- Opening Delimiter -

(* ===== verification/HistoryCursor.v ===== *)
(** * api/cosmos/transaction_endpoint_policy.py: the cursors of the history

    A position of the walk through the transaction history is an anchor height,
    the upper end of a window of 2,000 heights below it, and a page of that
    window.  Cursors are texts of positions; [_newer_history_cursor] is the
    override of api/cosmos/service.py. *)
From Stdlib Require Import ZArith NArith Lia Ascii String Wellfounded.
From stdpp Require Import base list strings.
From S2P Require Import Prelude PyStr PyVal Digits.
Open Scope Z_scope.

Definition _TX_HISTORY_WINDOW : Z := 2000.
Definition _TX_HISTORY_MAX_WINDOW_PAGE : Z := 10000.

(** ** Cursors *)
Definition invalid_cursor : exc := ValueError "invalid transaction history cursor".
Definition encode_history_cursor (anchor upper page : Z) : res string :=
  _ ← raise_if ((anchor <=? 0) || (upper <=? 0) || (anchor <? upper) || negb ((1 <=? page) && (page <=? _TX_HISTORY_MAX_WINDOW_PAGE))) invalid_cursor;
  _ ← raise_if (negb ((anchor - upper) mod _TX_HISTORY_WINDOW =? 0)) invalid_cursor;
  Ok ("v1." +:+ str_of_Z anchor +:+ "." +:+ str_of_Z upper +:+ "." +:+ str_of_Z page).
(** [[1-9][0-9]{0,n-1}] *)
Definition cursor_number (n : nat) (s : string) : option Z :=
  match mapM (M:=option) ascii_digit (list_of_string s) with
  | Some ((d :: _) as ds) => if negb (d =? 0) && (length ds <=? n)%nat then Some (digits_value ds) else None
  | _ => None
  end.
Definition decode_history_cursor (cursor : string) : res (Z * Z * Z) :=
  _ ← require ((1 <=? py_len cursor) && (py_len cursor <=? 80)) invalid_cursor;
  match py_split "." cursor with
  | [v1; a; u; p] =>
      match String.eqb v1 "v1", cursor_number 19 a, cursor_number 19 u, cursor_number 5 p with
      | true, Some anchor, Some upper, Some page => _ ← encode_history_cursor anchor upper page; Ok (anchor, upper, page)
      | _, _, _, _ => Raise invalid_cursor
      end
  | _ => Raise invalid_cursor
  end.

Definition window_lower (upper : Z) : Z := Z.max 1 (upper - _TX_HISTORY_WINDOW + 1).

(** [_newer_history_cursor] (service.py): one page or one window toward the anchor *)
Definition newer_history_cursor (anchor upper page : Z) : res (option string) :=
  if 1 <? page then
    let target_page := page - 1 in
    if (upper =? anchor) && (target_page =? 1) then Ok None else Some <$> encode_history_cursor anchor upper target_page
  else if anchor <=? upper then Ok None
  else
    let newer_upper := Z.min anchor (upper + _TX_HISTORY_WINDOW) in
    if newer_upper =? anchor then Ok None else Some <$> encode_history_cursor anchor newer_upper 1.

(** ** Cursors: a bijection with the positions of the walk *)
Definition position_ok (anchor upper page : Z) : Prop :=
  1 <= upper <= anchor /\ 1 <= page <= _TX_HISTORY_MAX_WINDOW_PAGE /\ (anchor - upper) mod _TX_HISTORY_WINDOW = 0.
Definition cursor_text (anchor upper page : Z) : string :=
  "v1." +:+ str_of_Z anchor +:+ "." +:+ str_of_Z upper +:+ "." +:+ str_of_Z page.
Lemma encode_ok anchor upper page : position_ok anchor upper page -> encode_history_cursor anchor upper page = Ok (cursor_text anchor upper page).
Proof.
  intros (Hu & Hp & Hm). unfold encode_history_cursor, raise_if.
  assert ((anchor <=? 0) || (upper <=? 0) || (anchor <? upper) || negb ((1 <=? page) && (page <=? _TX_HISTORY_MAX_WINDOW_PAGE)) = false) as -> by lia.
  by rewrite Hm.
Qed.
Lemma encode_inv anchor upper page c : encode_history_cursor anchor upper page = Ok c -> position_ok anchor upper page /\ c = cursor_text anchor upper page.
Proof.
  unfold encode_history_cursor. intros E. apply bind_Ok in E as ([] & H1%raise_if_Ok & E). apply bind_Ok in E as ([] & H2%raise_if_Ok & E).
  injection E as <-. split; [|done]. unfold position_ok. apply negb_false_iff, Z.eqb_eq in H2. lia.
Qed.
Lemma encode_raises anchor upper page : raises isinstance_ValueError (encode_history_cursor anchor upper page).
Proof. apply raises_bind; [by apply raises_raise_if|]. intros _ _. apply raises_bind; [by apply raises_raise_if|done]. Qed.

Lemma str_of_Z_pos z : 0 <= z -> str_of_Z z = digits_str (dec_digits z).
Proof. intros Hz. unfold str_of_Z. by rewrite (proj2 (Z.ltb_ge z 0)). Qed.
Lemma cursor_number_Some n s z : (0 < n)%nat -> cursor_number n s = Some z <-> s = str_of_Z z /\ 1 <= z < 10 ^ Z.of_nat n.
Proof.
  intros Hn0. unfold cursor_number. split.
  - destruct (mapM _ _) as [ds|] eqn:Em; [|done]. apply mapM_ascii_digit in Em as [Hf ->]. destruct ds as [|d ds]; [done|].
    destruct (Z.eqb_spec d 0) as [|Hd]; [done|]. cbn [negb andb]. destruct (Nat.leb_spec (length (d :: ds)) n) as [Hl|]; [|done]. intros [= <-].
    pose proof (digits_value_range _ Hf) as Hr. rewrite str_of_Z_pos by lia. rewrite (dec_digits_value (d :: ds) d ds) by done. split; [done|]. split.
    + change (d :: ds) with ([d] ++ ds). rewrite digits_value_app. apply Forall_cons in Hf as [Hdig Hds]. pose proof (digits_value_range ds Hds).
      change (digits_value [d]) with d. unfold digit in Hdig. nia.
    + eapply Z.lt_le_trans; [apply Hr|]. apply Z.pow_le_mono_r; lia.
  - intros [-> Hz]. destruct (dec_digits_ok z) as (Hv & Hf & Hn & Hl); [lia|]. rewrite str_of_Z_pos by lia.
    rewrite (proj2 (mapM_ascii_digit _ _) (conj Hf eq_refl)). pose proof (dec_digits_head z) as Hh.
    assert (Z.of_nat (length (dec_digits z)) <= Z.of_nat n) as Hlen by (apply Hl; lia).
    destruct (dec_digits z) as [|d ds]; [done|]. specialize (Hh d ds ltac:(lia) eq_refl). rewrite (proj2 (Z.eqb_neq d 0)) by done.
    rewrite (proj2 (Nat.leb_le (length (d :: ds)) n)) by lia. cbn [negb andb]. by rewrite Hv.
Qed.
Lemma str_of_Z_no_dot z : 0 <= z -> str_forallb (fun c => negb (bool_decide (c = "."%char))) (str_of_Z z) = true.
Proof.
  intros Hz. rewrite str_of_Z_pos by done. destruct (dec_digits_ok z Hz) as (_ & Hf & _). unfold digits_str. rewrite str_forallb_of_list.
  apply forallb_forall. intros a Ha%in_map_iff. destruct Ha as (d & <- & Hd). rewrite Forall_forall in Hf. apply list_elem_of_In in Hd.
  apply (digit_cases (fun d => negb (bool_decide (digit_char d = "."%char)) = true) d (Hf _ Hd)). by repeat constructor.
Qed.
Lemma cursor_text_split anchor upper page : 0 <= anchor -> 0 <= upper -> 0 <= page ->
  py_split "." (cursor_text anchor upper page) = ["v1"; str_of_Z anchor; str_of_Z upper; str_of_Z page].
Proof.
  intros Ha Hu Hp. change (cursor_text anchor upper page) with (py_join (String "." "") ["v1"; str_of_Z anchor; str_of_Z upper; str_of_Z page]).
  apply py_split_join; [done|]. repeat constructor; by apply str_of_Z_no_dot.
Qed.
Lemma py_len_le_length s : py_len s <= Z.of_nat (String.length s).
Proof.
  unfold py_len. induction s as [|c s IH]; [done|]. cbn [chars String.length].
  destruct (chars s) as [|[|d t] rest]; cbn [length] in *; try lia. destruct (is_cont d); cbn [length]; lia.
Qed.
Lemma str_of_Z_length z n : 1 <= n -> 0 <= z < 10 ^ n -> Z.of_nat (String.length (str_of_Z z)) <= n.
Proof.
  intros Hn Hz. rewrite str_of_Z_pos by lia. unfold digits_str. rewrite str_length_of_list, length_map.
  destruct (dec_digits_ok z) as (_ & _ & _ & Hl); [lia|]. apply Hl; lia.
Qed.
Lemma cursor_text_length anchor upper page : 0 <= anchor < 10 ^ 19 -> 0 <= upper < 10 ^ 19 -> 0 <= page < 10 ^ 5 ->
  1 <= py_len (cursor_text anchor upper page) <= 80.
Proof.
  intros Ha Hu Hp. split.
  - unfold py_len. destruct (chars (cursor_text anchor upper page)) eqn:E1; [|cbn; lia]. by apply chars_nil in E1.
  - etrans; [apply py_len_le_length|]. unfold cursor_text. rewrite !str_length_app. cbn [String.length].
    pose proof (str_of_Z_length anchor 19). pose proof (str_of_Z_length upper 19). pose proof (str_of_Z_length page 5). lia.
Qed.
Lemma decode_cursor_text anchor upper page : position_ok anchor upper page -> anchor < 10 ^ 19 ->
  decode_history_cursor (cursor_text anchor upper page) = Ok (anchor, upper, page).
Proof.
  intros Hok Ha. pose proof Hok as (Hu & Hp & _). unfold _TX_HISTORY_MAX_WINDOW_PAGE in Hp. unfold decode_history_cursor.
  destruct (cursor_text_length anchor upper page) as [H1 H2]; [lia..|].
  rewrite (proj2 (Z.leb_le _ _) H1), (proj2 (Z.leb_le _ _) H2). cbn [andb require mbind res_bind].
  rewrite cursor_text_split by lia. rewrite String.eqb_refl.
  assert (forall n z, (0 < n)%nat -> 1 <= z < 10 ^ Z.of_nat n -> cursor_number n (str_of_Z z) = Some z) as Hc by (intros; by apply cursor_number_Some).
  rewrite !Hc by lia. by rewrite encode_ok.
Qed.
Lemma decode_cursor_inv c anchor upper page : decode_history_cursor c = Ok (anchor, upper, page) ->
  position_ok anchor upper page /\ anchor < 10 ^ 19 /\ c = cursor_text anchor upper page.
Proof.
  unfold decode_history_cursor. intros E. apply bind_Ok in E as (? & _ & E).
  pose proof (py_join_split "." c) as Hj. destruct (py_split "." c) as [|v1 [|a [|u [|p [|]]]]]; try done.
  destruct (String.eqb_spec v1 "v1") as [->|]; [|done].
  destruct (cursor_number 19 a) as [za|] eqn:Ea; [|done]. destruct (cursor_number 19 u) as [zu|] eqn:Eu; [|done].
  destruct (cursor_number 5 p) as [zp|] eqn:Ep; [|done].
  apply bind_Ok in E as (t & [Hok _]%encode_inv & E). injection E as <- <- <-.
  apply cursor_number_Some in Ea as [-> Ha], Eu as [-> Hu], Ep as [-> Hp]; [|lia..]. split; [done|]. split; [lia|]. symmetry. exact Hj.
Qed.
Lemma decode_raises c : raises isinstance_ValueError (decode_history_cursor c).
Proof.
  unfold decode_history_cursor. apply raises_bind; [by apply raises_require|]. intros _ _.
  destruct (py_split "." c) as [|v1 [|a [|u [|p [|]]]]]; try done. destruct (String.eqb v1 "v1"); [|done].
  destruct (cursor_number 19 a); [|done]. destruct (cursor_number 19 u); [|done]. destruct (cursor_number 5 p); [|done].
  apply raises_bind; [apply encode_raises|done].
Qed.

(** The cursor of a position of the walk decodes to that position, for every
    height below 10^19; and every accepted cursor is the cursor of the position
    it decodes to, so two cursors never denote the same page. *)
Theorem history_cursor_roundtrip :
  (forall anchor upper page, position_ok anchor upper page -> anchor < 10 ^ 19 ->
     encode_history_cursor anchor upper page ≫= decode_history_cursor = Ok (anchor, upper, page)) /\
  (forall c, match decode_history_cursor c with
             | Ok (anchor, upper, page) => position_ok anchor upper page /\ encode_history_cursor anchor upper page = Ok c
             | Raise e => isinstance_ValueError e = true
             end).
Proof.
  split.
  - intros anchor upper page Hok Ha. rewrite encode_ok by done. by apply decode_cursor_text.
  - intros c. pose proof (decode_raises c) as Hr. destruct (decode_history_cursor c) as [[[anchor upper] page]|e] eqn:E; [|exact Hr].
    apply decode_cursor_inv in E as (Hok & _ & ->). split; [done|]. by apply encode_ok.
Qed.
Lemma history_cursor_roundtrip_witness :
  encode_history_cursor 25000000 24998000 3 ≫= decode_history_cursor = Ok (25000000, 24998000, 3).
Proof. apply (proj1 history_cursor_roundtrip); [|lia]. by repeat split. Defined.


(** ** The walk

    An older cursor goes to the next page of the window, or to the first page
    of the window below. *)
Definition position : Type := Z * Z.                                  (* upper, page *)
Definition older_step (from to : position) : Prop :=
  (to.1 = from.1 /\ to.2 = from.2 + 1) \/ (to.1 = from.1 - _TX_HISTORY_WINDOW /\ to.2 = 1).
Definition live (anchor : Z) : position := (anchor, 1).

Lemma window_multiple a u : (a - u) mod _TX_HISTORY_WINDOW = 0 <-> exists k, a - u = k * _TX_HISTORY_WINDOW.
Proof.
  unfold _TX_HISTORY_WINDOW. split.
  - intros Hm. exists ((a - u) / 2000). pose proof (Z.div_mod (a - u) 2000). lia.
  - intros [k ->]. apply Z_mod_mult.
Qed.
Lemma position_window_below anchor upper page : position_ok anchor upper page -> 1 < window_lower upper ->
  position_ok anchor (window_lower upper - 1) 1 /\ window_lower upper - 1 = upper - _TX_HISTORY_WINDOW.
Proof.
  unfold position_ok, window_lower. intros (Hu & Hp & Hm) Hl. apply window_multiple in Hm as [k Hk].
  assert (Z.max 1 (upper - _TX_HISTORY_WINDOW + 1) - 1 = upper - _TX_HISTORY_WINDOW) as Heq by lia. rewrite Heq.
  unfold _TX_HISTORY_WINDOW, _TX_HISTORY_MAX_WINDOW_PAGE in *. split; [|done]. split; [lia|]. split; [lia|].
  apply window_multiple. exists (k + 1). unfold _TX_HISTORY_WINDOW. lia.
Qed.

- Closing Delimiter -

Problem statement
Take from the material above the lines running from the one with "apply py_split_join; [done|]." through the one with "intros Hok Ha.", and repeat them exactly, with nothing else.

Expected answer
  apply py_split_join; [done|]. repeat constructor; by apply str_of_Z_no_dot.
Qed.
Lemma py_len_le_length s : py_len s <= Z.of_nat (String.length s).
Proof.
  unfold py_len. induction s as [|c s IH]; [done|]. cbn [chars String.length].
  destruct (chars s) as [|[|d t] rest]; cbn [length] in *; try lia. destruct (is_cont d); cbn [length]; lia.
Qed.
Lemma str_of_Z_length z n : 1 <= n -> 0 <= z < 10 ^ n -> Z.of_nat (String.length (str_of_Z z)) <= n.
Proof.
  intros Hn Hz. rewrite str_of_Z_pos by lia. unfold digits_str. rewrite str_length_of_list, length_map.
  destruct (dec_digits_ok z) as (_ & _ & _ & Hl); [lia|]. apply Hl; lia.
Qed.
Lemma cursor_text_length anchor upper page : 0 <= anchor < 10 ^ 19 -> 0 <= upper < 10 ^ 19 -> 0 <= page < 10 ^ 5 ->
  1 <= py_len (cursor_text anchor upper page) <= 80.
Proof.
  intros Ha Hu Hp. split.
  - unfold py_len. destruct (chars (cursor_text anchor upper page)) eqn:E1; [|cbn; lia]. by apply chars_nil in E1.
  - etrans; [apply py_len_le_length|]. unfold cursor_text. rewrite !str_length_app. cbn [String.length].
    pose proof (str_of_Z_length anchor 19). pose proof (str_of_Z_length upper 19). pose proof (str_of_Z_length page 5). lia.
Qed.
Lemma decode_cursor_text anchor upper page : position_ok anchor upper page -> anchor < 10 ^ 19 ->
  decode_history_cursor (cursor_text anchor upper page) = Ok (anchor, upper, page).
Proof.
  intros Hok Ha. pose proof Hok as (Hu & Hp & _). unfold _TX_HISTORY_MAX_WINDOW_PAGE in Hp. unfold decode_history_cursor.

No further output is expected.